# FreeBSD on Raspberry Pi - Getting the source



## rpi-user (Jan 7, 2015)

Hello,

I recently downloaded the FreeBSD 10.0-RELEASE snapshot for Raspberry Pi pointed to by the wiki.

It booted and the couple of ports I installed worked well so that is good and I am grateful to FreeBSD.

Now, I was wondering, what is the proper way to download the sources corresponding to the installed version? /usr/src/ is presently empty, you see, and there is something I'm wanting to peek at.
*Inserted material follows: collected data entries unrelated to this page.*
(** A price: the float an amount of [PRICE_RE] denotes, in hundredths.
    [float] sends the decimals d{1,5} and d{1,5}.dd to distinct doubles in
    increasing order, so [==], [<] and sorting on those floats are the ones
    of the hundredths. *)
Definition price := N.

(** [float(s)] on a decimal with two fractional digits or none; [None] when
    it raises. [float] reads the decimal digits of every script by their
    values. *)
Definition float_of_amount (s : str) : option price :=
  let ip := before_char 46 s in
  let fp := drop (S (length ip)) s in
  if forallb isdecimal s && (1 <=? length s)%nat then Some (100 * int_of_decimals s)
  else if forallb isdecimal ip && (1 <=? length ip)%nat
          && forallb isdecimal fp && (length fp =? 2)%nat
  then Some (100 * int_of_decimals ip + int_of_decimals fp)
  else None.

Definition to_float (s : str) : option price :=
  float_of_amount (replace_char 44 (py ".") s).

Section Confidence.
Context {C : CaseLib}.

Definition confidence_from_text (t : str) : str :=
  let tl := lower t in
  if existsb (fun k => contains k tl) INSTORE_HIGH then py "HIGH"
  else if existsb (fun k => contains k tl) INSTORE_LOW then py "LOW"
  else py "MEDIUM".

End Confidence.

Definition extract_prices (text : str) : option price * option price * option Z :=
  let matches := finditer PRICE_RE text in
  let prices := omap (fun m => to_float (group "amt" m)) (take 6 matches) in
  let discount :=
    match search PERCENT_RE text with
    | Some pm => Some (Z.of_N (int_of_decimals (group "1" pm)))
    | None => None
    end in
  match prices with
  | [] => (None, None, discount)
  | [p] => (Some p, None, discount)
  | _ =>
    let p_sorted := sorted (fun x y => y <? x) (take 2 prices) in
    (p_sorted !! 1%nat, p_sorted !! 0%nat, discount)
  end.

(** *** The parsed page

    [BeautifulSoup(html, "lxml")] is a tree of elements and text; the
    parser itself is outside the model. An element carries its tag name and
    the value of its class attribute (empty when it has none). *)
#[warnings="-register-all"]
Inductive node :=
| Text (s : str)
| Elem (tag : str) (class_ : str) (children : list node).

(** The text nodes below a node, in document order. *)
Fixpoint strings (n : node) : list str :=
  match n with
  | Text s => [s]
  | Elem _ _ kids => flat_map strings kids
  end.

(** [n.get_text(sep, strip=True)] *)
Definition get_text (sep : str) (n : node) : str :=
  join sep (filter (fun s => s ≠ []) (map strip (strings n))).

(** The elements below a node, in document order. *)
Fixpoint descendants (n : node) : list node :=
  match n with
  | Text _ => []
  | Elem _ _ kids =>
    flat_map (fun k => match k with
                       | Text _ => []
                       | Elem _ _ _ => k :: descendants k
                       end) kids
  end.

Definition has_tag (t : str) (n : node) : bool :=
  match n with
  | Elem t' _ _ => eqb t' t
  | Text _ => false
  end.
Definition class_contains (sub : str) (n : node) : bool :=
  match n with
  | Elem _ c _ => contains sub c
  | Text _ => false
  end.

(** [n.select("[class*='sub']")] and [n.select_one(tag)] *)
Definition select_class (sub : str) (n : node) : list node :=
  filter (fun e => class_contains sub e = true) (descendants n).
Definition select_one (tag : str) (n : node) : option node :=
  head (filter (fun e => has_tag tag e = true) (descendants n)).

(** The first of [els] that has text, rendered with single spaces and cut
    to 160 characters. *)
Fixpoint first_with_text (els : list (option node)) : option str :=
  match els with
  | [] => None
  | Some el :: rest =>
    if eqb (get_text [] el) [] then first_with_text rest
    else Some (take 160 (get_text (py " ") el))
  | None :: rest => first_with_text rest
  end.

Definition best_title (soup : node) (fallback : str) : str :=
  match first_with_text (map (fun sel => select_one (py sel) soup) ["h1"; "h2"; "title"]) with
  | Some t => t
  | None => or_else (Some (take 160 (strip fallback))) (py "(untitled)")
  end.

(** A row of promo_urls.csv, as [csv.DictReader] gives it. *)
Abbreviation promo_row := (gmap string (option str)).

Section Extractor.
Context {C : CaseLib} {F : FloatLib} {U : UrlLib}.

Definition domain_of (url : str) : str :=
  match netloc url with
  | Some n => lower n
  | None => []
  end.

Record DealRow := {
  store_name : str;
  category : str;
  website_domain : str;
  source_url : str;
  title : str;
  new_price : option price;
  old_price : option price;
  discount_percent : option Z;
  in_store_confidence : str;
  needs_review : bool;
  addr : str;
  lat : option float;
  lon : option float;
  captured_at : str;
  publish : option bool;
}.

Definition tile_selectors : list str := map py ["product"; "tile"; "item"; "card"].

(** The key under which a tile is remembered in [seen_titles]. *)
Definition tile_key : Type := str * option price * option price * option Z.

Section Page.
Variables (soup : node) (page_url store_name_ category_ addr_ : str).
Variables (lat_ lon_ : option float).
(** [now_iso], counted from the entry into the function. *)
Variable now_iso : nat -> str.

Definition deal (title_ : str) (p : option price * option price * option Z)
    (conf : str) (calls : nat) : DealRow :=
  {| store_name := store_name_; category := category_;
     website_domain := domain_of page_url; source_url := page_url;
     title := title_; new_price := p.1.1; old_price := p.1.2; discount_percent := p.2;
     in_store_confidence := conf; needs_review := true;
     addr := addr_; lat := lat_; lon := lon_;
     captured_at := now_iso calls; publish := None |}.

(** The body of the loop over the tiles of one family (lines 166-206).
    Every candidate appended so far has called [now_iso] once. *)
Definition scan_tile (conf : str) (acc : list DealRow * list tile_key) (t : node)
    : list DealRow * list tile_key :=
  let '(candidates, seen_titles) := acc in
  let txt := get_text (py " ") t in
  if (length txt <? 20)%nat then acc
  else
    let p := extract_prices txt in
    match p with
    | (None, None, None) => acc
    | _ =>
      let guess :=
        first_with_text (map (fun hsel => select_one (py hsel) t) ["h3"; "h2"; "h4"; "a"; "span"]) in
      let title_ := or_else guess (best_title soup (py "Offer")) in
      let key := (lower title_, p.1.1, p.1.2, p.2) in
      if bool_decide (key ∈ seen_titles) then acc
      else (candidates ++ [deal title_ p conf (length candidates)], key :: seen_titles)
    end.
Here's my `uname -a` in case it helps:

```
FreeBSD raspberry-pi 10.0-RELEASE FreeBSD 10.0-RELEASE #0 r260789: Fri Jan 31 18:40:22 UTC 2014  root@grind.freebsd.org:/usr/obj/arm.armv6/usr/src/sys/RPI-B  arm
```
Bonus question: How do I update both system and sources to latest release? I didn't realize when following the link in the wiki that it was the previous version. It's not super important to me to have the latest version, but it'd be nice still.


----------



## rpi-user (Jan 7, 2015)

I looked for src.txz at ftp://ftp.freebsd.org/pub/FreeBSD/releases/arm/armv6/ but there was only the ISO-IMAGES/ present there.
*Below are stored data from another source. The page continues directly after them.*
(** C9 (as amended).  For non-negative standard deviations that are not
    both zero the reduction is a number of [0,1]: [max(0, 1 - s/p)] when
    the reference [p] is positive, and 0 when the reference is zero (the
    raw value is then [-inf]). *)
Theorem reduction_in_unit_interval (st_devs prior_st_devs : list float64)
    (j : nat) (s p : R) :
  nth_error st_devs j = Some (Fin s) ->
  nth_error prior_st_devs j = Some (Fin p) ->
  0 <= s -> 0 <= p -> 0 < s \/ 0 < p ->
  exists r,
    nth_error (reduction st_devs prior_st_devs) j = Some (Fin r)
    /\ 0 <= r <= 1
    /\ (0 < p -> r = Rmax 0 (1 - s / p))
    /\ (p = 0 -> r = 0).
Proof.
  intros Hs Hp Hs0 Hp0 Hnz.
  rewrite (nth_error_reduction _ _ _ _ _ Hs Hp).
  destruct (Rle_lt_or_eq_dec 0 p Hp0) as [Lp | Ep].
  - rewrite reduction_value_pos_ref by exact Lp.
    exists (Rmax 0 (1 - s / p)). split; [reflexivity|].
    assert (0 <= s / p).
    { unfold Rdiv. apply Rmult_le_pos; [exact Hs0|].
      left. apply Rinv_0_lt_compat. exact Lp. }
    split; [|split; [reflexivity | lra]].
    split; [apply Rmax_l | apply Rmax_lub; lra].
  - subst p. rewrite reduction_value_zero_ref.
    assert (Ls : 0 < s) by (destruct Hnz; lra).
    rewrite Rltb_ge, Reqb_neq by lra.
    exists 0. split; [reflexivity|]. split; [lra|]. split; [lra | reflexivity].
Qed.

Lemma reduction_in_unit_interval_witness :
  exists r,
    nth_error (reduction [Fin 1] [Fin 2]) 0 = Some (Fin r)
    /\ 0 <= r <= 1
    /\ (0 < 2 -> r = Rmax 0 (1 - 1 / 2))
    /\ (2 = 0 -> r = 0).
Proof.
  apply (reduction_in_unit_interval [Fin 1] [Fin 2] 0 1 2).
  - reflexivity.
  - reflexivity.
  - lra.
  - lra.
  - left; lra.
Defined.

(** C9 as stated fails at two zero standard deviations: [0/0] is [nan],
    which the test [< 0] does not replace. *)
Lemma reduction_nan_at_zero :
  reduction_poster [Fin 0] [Fin 0] = [NaN]
  /\ ~ (exists r, nth_error (reduction_poster [Fin 0] [Fin 0]) 0
                  = Some (Fin r) /\ 0 <= r <= 1).
Proof.
  assert (E : reduction_poster [Fin 0] [Fin 0] = [NaN]).
  { unfold reduction_poster. rewrite reduction_pointwise.
    cbn [combine map fst snd]. rewrite reduction_value_zero_ref.
    rewrite Rltb_ge, Reqb_eq by lra. reflexivity. }
  split; [exact E|].
  rewrite E. intros (r & H & _). discriminate H.
Qed.

(** *** Moments of finite columns *)

Lemma np_mean_Fin (l : list R) :
  l <> [] -> np_mean (map Fin l) = Fin (sum_R l / INR (length l)).
Proof.
  intros Hne. unfold np_mean. rewrite np_sum_Fin, length_map.
  apply fdiv_Fin. apply not_0_INR. destruct l; [congruence | discriminate].
Qed.

Lemma sum_sq_dev_Fin (l : list R) (m : R) :
  sum_sq_dev (map Fin l) (Fin m) = Fin (sum_R (map (sq_dev m) l)).
Proof.
  unfold sum_sq_dev. rewrite map_map, <- np_sum_Fin, map_map.
  reflexivity.
Qed.




Lemma py_div_int_one (n : Z) :
  n <> 0%Z -> py_div_int 1 n = inr (Fin (1 / IZR n)).
Proof.
  intros H. unfold py_div_int.
  destruct (Z.eqb_spec n 0) as [E|E]; [contradiction | reflexivity].
Qed.
(** The loop on certificates followed by an element that is none: the
    stack and the duplicates are released, and the complaint is raised
    from the heap of the entry. *)
Lemma ary2sk_loop_rejects h0 sk v rest (pre : list VALUE) :
  forall ps w,
    building h0 sk ps (heap w) ->
    Forall (fun val => exists x der,
              objspace val = Some (RX509Cert x) /\
              cells h0 !! x = Some (NX509 der)) pre ->
    is_X509Cert objspace v = false ->
    (length pre <= room (heap w))%nat ->
    ary2sk_loop BUFSIZ full reason objspace sk (pre ++ v :: rest) w
    = @ossl_raise BUFSIZ full reason unit eOSSLError (Some not_a_cert_text)
        (set_heap h0 w).
Proof.
  induction pre as [|val pre IH]; intros ps w Hb Hpre Hv Hroom.
  - cbn [app ary2sk_loop]. rewrite Hv. cbn [negb].
    destruct (ossl_raise_outcome (A:=unit) eOSSLError (Some not_a_cert_text)
                (set_heap h0 w)) as (w' & _ & [[msg E]|[f E]]).
    + assert (E1 : (_ ← sk_X509_pop_free sk X509_free;
                    ossl_raise_ BUFSIZ full reason eOSSLError
                      (Some (cstr "object except X509 cert is in array"))) w
                   = (@Raised unit (Exn eOSSLError msg), w')).
      { rewrite (ST_bind_val _ _ _ _ _ (pop_free_restores _ _ _ _ Hb)). exact E. }
      rewrite (ST_bind_raised _ _ _ _ _ E1).
      unfold ossl_raise_. rewrite E. reflexivity.
    + assert (E1 : (_ ← sk_X509_pop_free sk X509_free;
                    ossl_raise_ BUFSIZ full reason eOSSLError
                      (Some (cstr "object except X509 cert is in array"))) w
                   = (@Fault unit f, w')).
      { rewrite (ST_bind_val _ _ _ _ _ (pop_free_restores _ _ _ _ Hb)). exact E. }
      rewrite (ST_bind_fault _ _ _ _ _ E1).
      unfold ossl_raise_. rewrite E. reflexivity.
  - inversion Hpre as [|? ? (x & der & Hval & Hx) Hpre']; subst.
    cbn [app ary2sk_loop].
    assert (Hcert : is_X509Cert objspace val = true)
      by (unfold is_X509Cert; now rewrite Hval).
    rewrite Hcert. cbn [negb].
    rewrite (ST_bind_val (mret tt) _ w tt w) by reflexivity.
    destruct (room (heap w)) as [|r] eqn:Er; [cbn in Hroom; lia|].
    destruct (ary2sk_step h0 sk ps w val x der r Hb Hval Hx Er)
      as (w1 & Hb1 & Hr1 & Hw1 & Estep).
    assert (E2 : forall k : M unit,
               (x509 ← DupX509CertPtr BUFSIZ full reason objspace val;
                _ ← sk_X509_push sk x509; k) w = k w1).
    { intros k. revert Estep.
      unfold mbind, ST_mbind, ST_bind.
      destruct (DupX509CertPtr BUFSIZ full reason objspace val w) as [[p|e|f] w2];
        [|discriminate..].
      destruct (sk_X509_push sk p w2) as [[[]|e|f] w3]; [|discriminate..].
      intros E. injection E as ->. reflexivity. }
    rewrite E2.
    rewrite (IH _ w1 Hb1 Hpre' Hv) by (cbn in Hroom; lia).
    rewrite Hw1. reflexivity.
Qed.
(** X9. Cancelling an order right after its creation, through either
    update route, puts the products table back exactly as it was before the
    order; the offers table is left as the creation made it, so a use
    counted for the order is not given back. *)
Theorem cancel_undoes_the_stock_of_a_creation `{SchemaDefaults}
    (newId : string) (now1 now2 : Z) (body : OrderRequest.t)
    (user admin : User) (db : Db) :
  order_status_default ≠ CANCELLED →
  let created := POST_orders newId now1 now2 body (Granted user) db in
  http_status created.1 = 201 →
  let cancel := {| upd_status := Some CANCELLED |} in
  let by_admin_route := PUT_admin_orders newId cancel (Granted admin)
                          created.2 in
  let by_order_route := PUT_orders newId cancel (Granted admin) created.2 in
  (http_status by_admin_route.1 = 200
   ∧ products by_admin_route.2 = products db
   ∧ offers by_admin_route.2 = offers created.2)
  ∧ (http_status by_order_route.1 = 200
     ∧ products by_order_route.2 = products db
     ∧ offers by_order_route.2 = offers created.2).
Proof.
  intros Hdefault. cbv zeta.
  destruct (POST_orders_outcome newId now1 now2 body (Granted user) db)
    as [?|r ? [=]|u ? ? ?|u item p ? ? ? ? ? ? ?|u ? ? ? ? ? ?
        |u order ? [= <-] ? Hav ? ? Horder]; cbn [fst snd http_status];
    try done.
  intros _.
  assert (orders (store_after_create newId order db) !! newId = Some order)
    as Ho by apply lookup_insert_eq.
  assert (Order.status order ≠ CANCELLED) as Hstatus by by subst order.
  assert (lines_exist (Order.items order)
            (store_after_create newId order db) = true) as Hex.
  { apply (created_lines_exist newId order (OrderRequest.items body));
      [by subst order|done]. }
  rewrite (PUT_admin_orders_found newId _ admin order _ Ho).
  rewrite (PUT_orders_found newId _ admin order _ Ho Hex).
  unfold admin_update, plain_update, status_is. cbn [upd_status].
  rewrite (not_cancelled _ Hstatus), Hex.
  cbn [OrderStatus_eqb andb negb fst snd http_status products offers
         with_orders with_products store_after_create].
  by rewrite restock_after_destock.
Qed.

Lemma cancel_undoes_the_stock_of_a_creation_witness :
  let created := POST_orders (H := spec_defaults) "order-1" 1500 1500
                   (Scenario.cart [Scenario.line "A" 4 25%Q] (Some "summer20"))
                   (Granted Cases.bob) Scenario.shop in
  let by_order_route := PUT_orders "order-1"
                          {| upd_status := Some CANCELLED |}
                          (Granted Cases.root) created.2 in
  http_status by_order_route.1 = 200
  ∧ products by_order_route.2 = products Scenario.shop
  ∧ offers by_order_route.2 = offers created.2.
Proof.
  apply (cancel_undoes_the_stock_of_a_creation (H := spec_defaults)
           "order-1" 1500 1500
           (Scenario.cart [Scenario.line "A" 4 25%Q] (Some "summer20"))
           Cases.bob Cases.root Scenario.shop).
  - discriminate.
  - reflexivity.
Defined.

Lemma checks_pass_after_restock (o : Order.t) (db : Db) :
  NoDup (map OrderItem.productId (Order.items o)) →
  lines_exist (Order.items o) db = true →
  (∀ item p, item ∈ Order.items o →
             products db !! OrderItem.productId item = Some p →
             0 <= Product.stock p) →
  checks_pass (Order.items o)
    (with_products (shift_stock (restock (Order.items o))) db) = true.
Proof.
  intros Hnd Hex Hstock. unfold checks_pass. apply forallb_forall.
  intros item Hin. apply list_elem_of_In in Hin. cbn.
  rewrite lookup_shift_stock.
  destruct (proj1 (lines_exist_true _ _) Hex item Hin) as [p Hp].
  rewrite Hp. cbn. apply Z.geb_le.
  change (moved (OrderItem.productId item) (restock (Order.items o)))
    with (ordered_quantity (OrderItem.productId item) (Order.items o)).
  rewrite ordered_quantity_line by done.
  specialize (Hstock _ _ Hin Hp). lia.
Qed.

Lemma checks_fail_after_restock (o : Order.t) (db : Db) :
  NoDup (map OrderItem.productId (Order.items o)) →
  (∃ item p, item ∈ Order.items o
             ∧ products db !! OrderItem.productId item = Some p
             ∧ Product.stock p < 0) →
  checks_pass (Order.items o)
    (with_products (shift_stock (restock (Order.items o))) db) = false.
Proof.
  intros Hnd (item & p & Hin & Hp & Hneg). apply checks_pass_false.
  exists item. split; [done|]. intros p'. cbn.
  rewrite lookup_shift_stock, Hp. cbn. intros [= <-]. cbn.
  change (moved (OrderItem.productId item) (restock (Order.items o)))
    with (ordered_quantity (OrderItem.productId item) (Order.items o)).
  rewrite ordered_quantity_line by done. lia.
Qed.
For updating (see bonus question above), I attempted `freebsd-update -r 10.1-RELEASE upgrade` but this results in:

```
Looking up update.FreeBSD.org mirrors... 5 mirrors found.
Fetching public key from update4.freebsd.org... failed.
Fetching public key from update6.freebsd.org... failed.
Fetching public key from update5.freebsd.org... failed.
Fetching public key from update2.freebsd.org... failed.
Fetching public key from update3.freebsd.org... failed.
No mirrors remaining, giving up.
```
And I don't think that it's because of a network error, look at `ping update2.freebsd.org`:

```
PING update2.freebsd.org (149.20.53.26): 56 data bytes
64 bytes from 149.20.53.26: icmp_seq=0 ttl=53 time=228.602 ms
64 bytes from 149.20.53.26: icmp_seq=1 ttl=53 time=230.121 ms
64 bytes from 149.20.53.26: icmp_seq=2 ttl=53 time=250.150 ms
^C
--- update2.freebsd.org ping statistics ---
3 packets transmitted, 3 packets received, 0.0% packet loss
round-trip min/avg/max/stddev = 228.602/236.291/250.150/9.819 ms
```


----------



## rpi-user (Jan 7, 2015)

I am installing /usr/ports/devel/subversion/ now and going to try `svn checkout https://svn0.eu.FreeBSD.org/base/releng/10.0/ /usr/src` later.
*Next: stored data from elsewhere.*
Lemma SFmul_whole (a b : Z) :
  0 <= a -> 0 <= b -> a * b < 2 ^ prec ->
  SFmul prec emax (whole_sf a) (whole_sf b) = whole_sf (a * b).
Proof.
  intros Ha Hb Hab.
  destruct a as [|p|p]; [destruct b; try reflexivity; lia | | lia].
  destruct b as [|q|q]; [reflexivity | | lia].
  assert (Hd : Zpos (digits2_pos (p * q)) <= prec)
    by (apply (Zdigits2_small (Zpos (p * q))); cbn [Z.abs]; exact Hab).
  pose proof (Zdigits2_mul p q) as Hm.
  pose proof (digits2_pos_bounds p) as [_ P2].
  pose proof (digits2_pos_bounds q) as [_ Q2].
  assert (Hp : Zpos (digits2_pos p) <= prec).
  { apply (Zdigits2_small (Zpos p)). cbn [Z.abs]. nia. }
  assert (Hq : Zpos (digits2_pos q) <= prec).
  { apply (Zdigits2_small (Zpos q)). cbn [Z.abs]. nia. }
  change (Zpos p * Zpos q) with (Zpos (p * q)).
  cbn [whole_sf Zdigits2 SFmul xorb].
  apply binary_round_aux_whole.
  - exact Hd.
  - lia.
  - rewrite Pos2Z.inj_mul, !whole_sf_mantissa by assumption.
    rewrite Pos2Z.inj_mul.
    replace (- (Zpos (digits2_pos p) - prec + (Zpos (digits2_pos q) - prec)))
      with (- (Zpos (digits2_pos p) - prec) + - (Zpos (digits2_pos q) - prec)) by lia.
    rewrite Z.pow_add_r by lia. ring.
Qed.

(** A whole number given on a lower exponent rounds to itself. *)
Lemma normalize_scaled (n e : Z) :
  e <= 0 -> Zdigits2 n <= prec ->
  binary_normalize prec emax (n * 2 ^ (- e)) e false = whole_sf n.
Proof.
  intros He Hd. pose proof (pow2_pos (- e) ltac:(lia)) as Hp.
  destruct n as [|p|p]; [reflexivity | |].
  - destruct (Zpos p * 2 ^ (- e)) as [|m|m] eqn:E; try nia.
    cbn [binary_normalize whole_sf Zdigits2].
    apply binary_round_whole; [exact Hd | exact He | now symmetry].
  - destruct (Zneg p * 2 ^ (- e)) as [|m|m] eqn:E; try nia.
    cbn [binary_normalize whole_sf Zdigits2].
    apply binary_round_whole; [exact Hd | exact He |].
    rewrite <- Pos2Z.opp_pos in E. rewrite <- (Pos2Z.opp_pos m) in E.
    rewrite Z.mul_opp_l in E. lia.
Qed.

(** The sign, mantissa and exponent of the float of a whole number. *)
Lemma whole_sf_finite (n : Z) :
  n <> 0 -> Zdigits2 n <= prec ->
  exists m : positive,
    whole_sf n = S754_finite (n <? 0) m (Zdigits2 n - prec)
    /\ cond_Zopp (n <? 0) (Zpos m) = n * 2 ^ (- (Zdigits2 n - prec)).
Proof.
  intros Hn Hd. destruct n as [|p|p]; [contradiction | |]; cbn [Zdigits2] in *.
  - eexists. split; [reflexivity|]. cbn [cond_Zopp Z.ltb Z.compare].
    now apply whole_sf_mantissa.
  - eexists. split; [reflexivity|]. cbn [cond_Zopp Z.ltb Z.compare].
    rewrite whole_sf_mantissa by assumption.
    rewrite <- Z.mul_opp_l. reflexivity.
Qed.

Lemma aligned_whole (s : bool) (m : positive) (f e0 n : Z) :
  e0 <= f -> f <= 0 ->
  cond_Zopp s (Zpos m) = n * 2 ^ (- f) ->
  cond_Zopp s (Zpos (fst (shl_align m f e0))) = n * 2 ^ (- e0).
Proof.
  intros H0 Hf Hm. rewrite shl_align_value by exact H0.
  replace (- e0) with (- f + (f - e0)) by lia.
  rewrite Z.pow_add_r by lia. rewrite Z.mul_assoc, <- Hm.
  destruct s; cbn [cond_Zopp]; lia.
Qed.

Lemma SFadd_whole (a b : Z) :
  Zdigits2 a <= prec -> Zdigits2 b <= prec -> Zdigits2 (a + b) <= prec ->
  SFadd prec emax (whole_sf a) (whole_sf b) = whole_sf (a + b).
Proof.
  intros Ha Hb Hab.
  destruct (Z.eq_dec a 0) as [-> | Na].
  { destruct b; reflexivity. }
  destruct (Z.eq_dec b 0) as [-> | Nb].
  { rewrite Z.add_0_r. destruct a; try contradiction; reflexivity. }
  destruct (whole_sf_finite a Na Ha) as (ma & Ea & Va).
  destruct (whole_sf_finite b Nb Hb) as (mb & Eb & Vb).
  rewrite Ea, Eb. cbn [SFadd].
  assert (Fa : Zdigits2 a - prec <= 0) by lia.
  assert (Fb : Zdigits2 b - prec <= 0) by lia.
  rewrite (aligned_whole _ _ _ _ a (Z.le_min_l _ _) Fa Va).
  rewrite (aligned_whole _ _ _ _ b (Z.le_min_r _ _) Fb Vb).
  rewrite <- Z.mul_add_distr_r.
  apply normalize_scaled; [lia | exact Hab].
Qed.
In the meantime, I'd be very happy if someone can tell me, can I do a binary update to 10.1 or do I need to check out the 10.1 sources and build the system on the pi?


----------



## rpi-user (Jan 8, 2015)

I got some help from someone on reddit when I posted link to this there: http://www.reddit.com/r/freebsd/comments/2roecj/freebsd_on_raspberry_pi_getting_the_source_forum/

Conclusion is I don't have many files yet so I'll download the image of 10.1-RELEASE from ftp. In order to not have to recompile my ports, I'll try to install and use /usr/ports/ports-mgmt/bpkg/. After I have the new image and transfer back my backuped ports, I will download source with subversion.

_edit_ bpkg-2.1.7 gave a notice:


> This port is deprecated; you may wish to reconsider installing it:
> 
> Does not support pkgng.
> 
> It is scheduled to be removed on or after 2015-01-06.


So I guess I'll be recompiling the ports after all. It's not so many anyways, so that's ok. Just editing in case someone else stumbles over my posts via Google.


----------



## SirDice (Jan 8, 2015)

As you've already found out checking out sources works in exactly the same way as for i386/AMD64. Building ports on a Raspberry Pi is a royal PITA, you'll quickly realize the CPU doesn't pack a lot of punch. It will take forever to build anything. I'm currently testing with ports-mgmt/poudriere-devel as it's also able to build packages for ARM on my AMD64. It still takes a while to build but it's a lot faster than building on the Pi directly.


----------



## rpi-user (Jan 8, 2015)

Having downloaded the latest image and put it on my SD, i have installed the ports I had and restored my files from backup.

When attempting to `svn checkout https://svn0.eu.FreeBSD.org/base/releng/10.1/ /usr/src`, I was told that /tmp/ ran out of space. /tmp/ turned out to be configured as a 30 MB memory disk by default. Since RAM is so limited on the rpi, rather than try and increase the size of the memory disk, I edited /etc/fstab to comment out the entry for /tmp/ and rebooted, then retried the `svn checkout`. It told me to do something because it had been interupted and was locked, which I did and now the sources are downloading so it seems that soon both my questions will have been resolved.


----------



## rpi-user (Jan 8, 2015)

Now, 
	
	



```
svn: E120108: Error retrieving REPORT: The server unexpectedly closed the connection.
```
 I then had to run `svn cleanup` again but was then able to continue the checkout.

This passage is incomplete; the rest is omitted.